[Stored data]

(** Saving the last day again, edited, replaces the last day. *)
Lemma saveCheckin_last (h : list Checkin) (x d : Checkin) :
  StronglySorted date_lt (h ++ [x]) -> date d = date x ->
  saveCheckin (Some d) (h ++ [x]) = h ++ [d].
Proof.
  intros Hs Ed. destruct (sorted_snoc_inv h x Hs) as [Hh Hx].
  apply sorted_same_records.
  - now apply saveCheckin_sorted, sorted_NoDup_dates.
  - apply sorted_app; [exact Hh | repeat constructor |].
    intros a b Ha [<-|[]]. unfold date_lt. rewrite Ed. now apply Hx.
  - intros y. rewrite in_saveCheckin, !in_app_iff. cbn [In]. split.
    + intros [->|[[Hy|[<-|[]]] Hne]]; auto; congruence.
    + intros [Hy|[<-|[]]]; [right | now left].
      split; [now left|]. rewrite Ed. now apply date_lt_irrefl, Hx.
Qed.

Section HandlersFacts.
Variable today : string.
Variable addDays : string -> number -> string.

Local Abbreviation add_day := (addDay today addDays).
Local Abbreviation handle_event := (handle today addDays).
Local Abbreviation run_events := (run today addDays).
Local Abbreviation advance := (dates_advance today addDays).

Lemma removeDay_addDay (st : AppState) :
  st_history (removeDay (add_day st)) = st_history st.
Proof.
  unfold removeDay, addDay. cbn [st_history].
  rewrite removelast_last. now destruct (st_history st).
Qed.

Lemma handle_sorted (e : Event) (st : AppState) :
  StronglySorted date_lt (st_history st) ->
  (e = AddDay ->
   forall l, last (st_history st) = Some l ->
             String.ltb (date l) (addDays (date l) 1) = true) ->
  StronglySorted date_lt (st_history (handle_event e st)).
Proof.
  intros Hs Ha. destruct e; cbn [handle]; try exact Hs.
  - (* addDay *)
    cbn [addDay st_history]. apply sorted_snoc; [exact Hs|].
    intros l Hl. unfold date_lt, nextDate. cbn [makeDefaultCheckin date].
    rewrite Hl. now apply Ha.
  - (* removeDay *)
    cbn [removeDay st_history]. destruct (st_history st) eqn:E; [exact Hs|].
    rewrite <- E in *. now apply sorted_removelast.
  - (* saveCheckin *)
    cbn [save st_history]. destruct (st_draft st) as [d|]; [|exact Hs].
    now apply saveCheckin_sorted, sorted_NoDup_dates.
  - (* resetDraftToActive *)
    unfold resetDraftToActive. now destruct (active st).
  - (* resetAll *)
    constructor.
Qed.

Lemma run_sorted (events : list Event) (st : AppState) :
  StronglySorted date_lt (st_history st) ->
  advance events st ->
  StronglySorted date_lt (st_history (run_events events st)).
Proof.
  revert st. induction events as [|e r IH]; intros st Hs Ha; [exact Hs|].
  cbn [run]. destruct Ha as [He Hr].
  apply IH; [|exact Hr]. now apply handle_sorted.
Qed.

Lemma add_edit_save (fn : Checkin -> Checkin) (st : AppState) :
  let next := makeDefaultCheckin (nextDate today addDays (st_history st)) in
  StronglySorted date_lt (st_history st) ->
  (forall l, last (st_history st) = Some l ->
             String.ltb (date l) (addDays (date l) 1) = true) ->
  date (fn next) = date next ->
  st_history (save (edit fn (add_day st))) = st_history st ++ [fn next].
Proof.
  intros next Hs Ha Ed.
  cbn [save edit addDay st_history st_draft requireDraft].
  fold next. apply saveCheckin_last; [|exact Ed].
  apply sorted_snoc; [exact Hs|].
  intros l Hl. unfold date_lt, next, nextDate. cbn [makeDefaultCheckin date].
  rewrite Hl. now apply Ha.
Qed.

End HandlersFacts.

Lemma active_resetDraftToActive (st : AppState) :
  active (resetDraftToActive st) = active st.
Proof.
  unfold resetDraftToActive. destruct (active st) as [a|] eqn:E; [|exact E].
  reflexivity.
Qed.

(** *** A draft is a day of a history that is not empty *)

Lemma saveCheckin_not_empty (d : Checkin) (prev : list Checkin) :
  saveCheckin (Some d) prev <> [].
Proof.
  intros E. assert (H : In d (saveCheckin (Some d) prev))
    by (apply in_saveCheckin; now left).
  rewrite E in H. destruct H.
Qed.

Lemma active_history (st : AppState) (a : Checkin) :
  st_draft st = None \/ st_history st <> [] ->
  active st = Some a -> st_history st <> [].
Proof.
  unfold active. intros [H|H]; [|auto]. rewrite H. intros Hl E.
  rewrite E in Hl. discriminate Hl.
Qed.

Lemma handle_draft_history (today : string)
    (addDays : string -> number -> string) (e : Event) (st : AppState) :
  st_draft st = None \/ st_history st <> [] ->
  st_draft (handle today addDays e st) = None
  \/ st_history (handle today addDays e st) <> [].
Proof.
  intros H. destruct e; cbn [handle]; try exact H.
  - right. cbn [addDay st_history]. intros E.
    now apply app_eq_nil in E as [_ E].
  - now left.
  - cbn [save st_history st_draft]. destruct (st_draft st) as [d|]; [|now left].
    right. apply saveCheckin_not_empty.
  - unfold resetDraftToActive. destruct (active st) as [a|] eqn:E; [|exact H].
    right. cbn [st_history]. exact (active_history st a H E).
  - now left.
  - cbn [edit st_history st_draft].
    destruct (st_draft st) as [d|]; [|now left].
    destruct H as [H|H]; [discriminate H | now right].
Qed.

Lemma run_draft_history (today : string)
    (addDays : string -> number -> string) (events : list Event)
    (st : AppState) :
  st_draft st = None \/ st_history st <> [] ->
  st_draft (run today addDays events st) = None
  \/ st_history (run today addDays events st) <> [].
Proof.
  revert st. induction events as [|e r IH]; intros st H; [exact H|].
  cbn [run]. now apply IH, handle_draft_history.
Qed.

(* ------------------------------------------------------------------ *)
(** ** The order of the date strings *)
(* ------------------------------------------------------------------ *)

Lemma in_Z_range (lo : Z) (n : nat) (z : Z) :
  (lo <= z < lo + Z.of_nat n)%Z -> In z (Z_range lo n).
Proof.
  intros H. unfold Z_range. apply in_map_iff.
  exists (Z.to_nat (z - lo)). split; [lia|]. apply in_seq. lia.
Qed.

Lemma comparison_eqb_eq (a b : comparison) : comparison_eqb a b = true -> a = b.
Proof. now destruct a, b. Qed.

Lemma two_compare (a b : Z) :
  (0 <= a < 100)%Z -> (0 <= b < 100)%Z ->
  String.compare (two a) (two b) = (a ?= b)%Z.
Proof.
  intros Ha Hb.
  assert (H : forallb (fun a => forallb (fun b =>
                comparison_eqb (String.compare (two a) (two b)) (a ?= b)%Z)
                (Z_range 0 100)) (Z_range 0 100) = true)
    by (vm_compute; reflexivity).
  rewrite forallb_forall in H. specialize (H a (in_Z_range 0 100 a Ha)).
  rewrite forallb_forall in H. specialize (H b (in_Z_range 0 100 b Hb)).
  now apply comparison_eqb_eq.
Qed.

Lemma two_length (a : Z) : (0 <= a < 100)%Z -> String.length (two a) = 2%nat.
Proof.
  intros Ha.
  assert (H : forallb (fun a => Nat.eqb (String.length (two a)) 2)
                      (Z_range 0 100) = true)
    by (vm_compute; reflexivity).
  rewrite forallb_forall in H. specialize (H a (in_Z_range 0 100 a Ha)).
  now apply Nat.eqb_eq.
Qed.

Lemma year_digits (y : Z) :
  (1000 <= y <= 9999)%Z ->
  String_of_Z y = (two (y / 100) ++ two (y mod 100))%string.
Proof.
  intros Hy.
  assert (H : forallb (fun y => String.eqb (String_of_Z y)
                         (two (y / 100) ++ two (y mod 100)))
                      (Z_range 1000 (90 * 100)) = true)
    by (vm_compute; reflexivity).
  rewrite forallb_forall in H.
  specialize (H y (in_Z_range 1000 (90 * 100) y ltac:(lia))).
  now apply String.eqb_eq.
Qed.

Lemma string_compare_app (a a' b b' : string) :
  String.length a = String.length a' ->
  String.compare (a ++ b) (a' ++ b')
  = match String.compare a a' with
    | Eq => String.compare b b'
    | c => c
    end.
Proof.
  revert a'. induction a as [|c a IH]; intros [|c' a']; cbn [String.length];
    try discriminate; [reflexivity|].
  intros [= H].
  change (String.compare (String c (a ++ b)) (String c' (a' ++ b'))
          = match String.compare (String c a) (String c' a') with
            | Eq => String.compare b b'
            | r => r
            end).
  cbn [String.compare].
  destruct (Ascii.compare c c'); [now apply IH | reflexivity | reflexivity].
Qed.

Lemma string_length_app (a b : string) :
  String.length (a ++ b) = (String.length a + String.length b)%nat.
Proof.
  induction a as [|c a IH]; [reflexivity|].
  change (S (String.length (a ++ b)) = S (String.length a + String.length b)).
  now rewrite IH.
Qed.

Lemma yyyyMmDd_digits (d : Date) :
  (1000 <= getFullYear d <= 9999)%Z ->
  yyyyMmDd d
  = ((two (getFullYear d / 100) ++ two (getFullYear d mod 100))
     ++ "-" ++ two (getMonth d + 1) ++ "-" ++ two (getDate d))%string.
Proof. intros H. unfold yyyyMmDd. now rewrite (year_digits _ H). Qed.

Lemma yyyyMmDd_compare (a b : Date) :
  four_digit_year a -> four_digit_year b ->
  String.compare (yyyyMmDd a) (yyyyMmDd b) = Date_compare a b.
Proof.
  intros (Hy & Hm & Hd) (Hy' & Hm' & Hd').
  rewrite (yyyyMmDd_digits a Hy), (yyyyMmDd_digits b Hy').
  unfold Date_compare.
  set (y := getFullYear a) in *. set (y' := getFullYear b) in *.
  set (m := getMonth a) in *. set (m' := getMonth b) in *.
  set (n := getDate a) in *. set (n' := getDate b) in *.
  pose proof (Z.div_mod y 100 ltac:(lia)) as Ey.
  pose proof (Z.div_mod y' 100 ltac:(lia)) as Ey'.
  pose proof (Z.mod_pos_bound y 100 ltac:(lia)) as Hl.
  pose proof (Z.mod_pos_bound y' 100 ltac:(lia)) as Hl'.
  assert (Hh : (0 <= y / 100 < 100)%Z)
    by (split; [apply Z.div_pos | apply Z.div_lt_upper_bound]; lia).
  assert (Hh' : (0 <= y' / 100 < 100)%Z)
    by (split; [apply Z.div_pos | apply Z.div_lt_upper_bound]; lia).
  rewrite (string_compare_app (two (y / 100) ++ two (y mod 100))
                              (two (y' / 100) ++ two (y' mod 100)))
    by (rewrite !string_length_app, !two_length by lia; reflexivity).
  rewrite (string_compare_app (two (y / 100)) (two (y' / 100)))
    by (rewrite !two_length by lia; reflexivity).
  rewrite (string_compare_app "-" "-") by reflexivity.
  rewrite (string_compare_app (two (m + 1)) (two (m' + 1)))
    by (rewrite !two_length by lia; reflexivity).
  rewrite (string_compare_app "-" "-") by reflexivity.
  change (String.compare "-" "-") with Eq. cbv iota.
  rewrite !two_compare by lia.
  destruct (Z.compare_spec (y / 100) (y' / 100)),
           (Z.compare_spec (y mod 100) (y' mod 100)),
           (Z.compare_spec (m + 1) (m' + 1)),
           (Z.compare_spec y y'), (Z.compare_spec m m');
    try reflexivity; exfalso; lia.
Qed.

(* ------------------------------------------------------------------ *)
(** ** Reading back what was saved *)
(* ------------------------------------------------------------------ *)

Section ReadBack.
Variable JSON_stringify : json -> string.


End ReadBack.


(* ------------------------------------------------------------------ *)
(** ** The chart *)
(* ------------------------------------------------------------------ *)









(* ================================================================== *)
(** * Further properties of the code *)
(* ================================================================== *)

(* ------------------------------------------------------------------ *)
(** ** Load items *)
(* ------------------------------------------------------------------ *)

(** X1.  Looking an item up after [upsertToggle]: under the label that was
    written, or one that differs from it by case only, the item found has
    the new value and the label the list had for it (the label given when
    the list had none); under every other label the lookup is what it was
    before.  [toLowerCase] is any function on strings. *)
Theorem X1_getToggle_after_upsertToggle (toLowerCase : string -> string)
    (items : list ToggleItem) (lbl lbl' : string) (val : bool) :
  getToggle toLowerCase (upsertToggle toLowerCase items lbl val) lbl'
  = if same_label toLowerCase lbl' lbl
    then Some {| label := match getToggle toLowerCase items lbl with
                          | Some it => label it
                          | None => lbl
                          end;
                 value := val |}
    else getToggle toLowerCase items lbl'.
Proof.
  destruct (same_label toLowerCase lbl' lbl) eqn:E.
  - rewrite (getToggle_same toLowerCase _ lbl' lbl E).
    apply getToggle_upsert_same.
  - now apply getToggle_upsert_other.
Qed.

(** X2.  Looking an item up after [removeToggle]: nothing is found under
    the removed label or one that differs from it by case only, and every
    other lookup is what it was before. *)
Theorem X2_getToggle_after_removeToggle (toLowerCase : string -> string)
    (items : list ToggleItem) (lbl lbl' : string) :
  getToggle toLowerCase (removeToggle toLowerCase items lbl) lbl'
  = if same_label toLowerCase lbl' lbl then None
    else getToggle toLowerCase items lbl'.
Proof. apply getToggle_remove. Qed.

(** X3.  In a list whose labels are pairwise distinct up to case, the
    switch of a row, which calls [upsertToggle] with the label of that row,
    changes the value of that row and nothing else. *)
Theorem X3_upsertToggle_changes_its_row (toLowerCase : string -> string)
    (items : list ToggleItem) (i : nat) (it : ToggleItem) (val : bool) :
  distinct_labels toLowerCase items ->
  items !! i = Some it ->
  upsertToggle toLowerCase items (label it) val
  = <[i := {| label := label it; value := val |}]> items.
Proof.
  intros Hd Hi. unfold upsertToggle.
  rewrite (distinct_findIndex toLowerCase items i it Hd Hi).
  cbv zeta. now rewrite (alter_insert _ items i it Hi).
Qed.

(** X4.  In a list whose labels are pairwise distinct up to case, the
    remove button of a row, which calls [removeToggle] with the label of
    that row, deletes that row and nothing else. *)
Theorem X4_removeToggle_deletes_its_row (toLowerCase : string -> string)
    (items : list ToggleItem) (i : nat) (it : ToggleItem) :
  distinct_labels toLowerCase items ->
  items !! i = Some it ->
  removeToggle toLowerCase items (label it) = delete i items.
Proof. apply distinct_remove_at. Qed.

### EXERCISE OBJECTIVE
Transcribe the records above exactly, from the opening line down to and including the line with "Local Abbreviation advance".

### COMPLETED TASK
(** Saving the last day again, edited, replaces the last day. *)
Lemma saveCheckin_last (h : list Checkin) (x d : Checkin) :
  StronglySorted date_lt (h ++ [x]) -> date d = date x ->
  saveCheckin (Some d) (h ++ [x]) = h ++ [d].
Proof.
  intros Hs Ed. destruct (sorted_snoc_inv h x Hs) as [Hh Hx].
  apply sorted_same_records.
  - now apply saveCheckin_sorted, sorted_NoDup_dates.
  - apply sorted_app; [exact Hh | repeat constructor |].
    intros a b Ha [<-|[]]. unfold date_lt. rewrite Ed. now apply Hx.
  - intros y. rewrite in_saveCheckin, !in_app_iff. cbn [In]. split.
    + intros [->|[[Hy|[<-|[]]] Hne]]; auto; congruence.
    + intros [Hy|[<-|[]]]; [right | now left].
      split; [now left|]. rewrite Ed. now apply date_lt_irrefl, Hx.
Qed.

Section HandlersFacts.
Variable today : string.
Variable addDays : string -> number -> string.

Local Abbreviation add_day := (addDay today addDays).
Local Abbreviation handle_event := (handle today addDays).
Local Abbreviation run_events := (run today addDays).
Local Abbreviation advance := (dates_advance today addDays).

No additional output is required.